===== GIVEN INFORMATION

(** * Subspace-gated LoReFT intervention and dataset preprocessing

    A shallow embedding of the code cell of
    [examples/composition/compreft.ipynb] that defines

    - the subspace partitions [HELLASWAG_SUBSPACE] / [INSTRUCT_SUBSPACE],
    - [preprocess_hellaswag_de_for_reft] and
      [preprocess_ultrafeedback_for_reft],
    - [SubloreftIntervention.forward].

    Tensors are nested lists that carry the sizes of their inner
    dimensions; Python exceptions are an error result.  Scalars are the
    elements of an arbitrary commutative ring: rounding of the machine
    number formats and the final [.to(base.dtype)] cast are idealised as
    exact arithmetic. *)

From Stdlib Require Import ZArith Ring_theory Ring.
From stdpp Require Import base tactics option list gmap strings.

#[local] Set Warnings "-register-all".

Local Open Scope Z_scope.
Local Open Scope nat_scope.

(** [map] on lists is stdpp's [fmap], so that its list lemmas apply. *)
Abbreviation map := (fmap (M := list)) (only parsing).

(** ** Python exceptions and fallible computations *)

Inductive exn : Set :=
| AssertionError
| IndexError
| KeyError
| RuntimeError
| TypeError
| ValueError.

Inductive result (A : Type) : Type :=
| Ok (a : A)
| Err (e : exn).
Arguments Ok {A} a.
Arguments Err {A} e.

#[global] Instance result_ret : MRet result := fun A a => Ok a.
#[global] Instance result_bind : MBind result := fun A B f m =>
  match m with
  | Ok a => f a
  | Err e => Err e
  end.

#[global] Instance result_fmap : FMap result := fun A B f m =>
  match m with
  | Ok a => Ok (f a)
  | Err e => Err e
  end.

(** [try_all f l] runs [f] on the elements left to right and stops at the
    first exception. *)
Fixpoint try_all {A B} (f : A -> result B) (l : list A) : result (list B) :=
  match l with
  | [] => Ok []
  | x :: l' => y ← f x; ys ← try_all f l'; Ok (y :: ys)
  end.

(** ** Scalars *)

Class Scalar (R : Type) : Type := {
  s0 : R;
  s1 : R;
  sadd : R -> R -> R;
  smul : R -> R -> R;
  ssub : R -> R -> R;
  sopp : R -> R;
  scalar_ring : ring_theory s0 s1 sadd smul ssub sopp (@eq R)
}.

==========

Look above for the line holding "- [SubloreftIntervention.forward]." and the line holding "(** [map] on". Retype both, and every line between them, word for word and nothing else.

    - [SubloreftIntervention.forward].

    Tensors are nested lists that carry the sizes of their inner
    dimensions; Python exceptions are an error result.  Scalars are the
    elements of an arbitrary commutative ring: rounding of the machine
    number formats and the final [.to(base.dtype)] cast are idealised as
    exact arithmetic. *)

From Stdlib Require Import ZArith Ring_theory Ring.
From stdpp Require Import base tactics option list gmap strings.

#[local] Set Warnings "-register-all".

Local Open Scope Z_scope.
Local Open Scope nat_scope.

(** [map] on lists is stdpp's [fmap], so that its list lemmas apply. *)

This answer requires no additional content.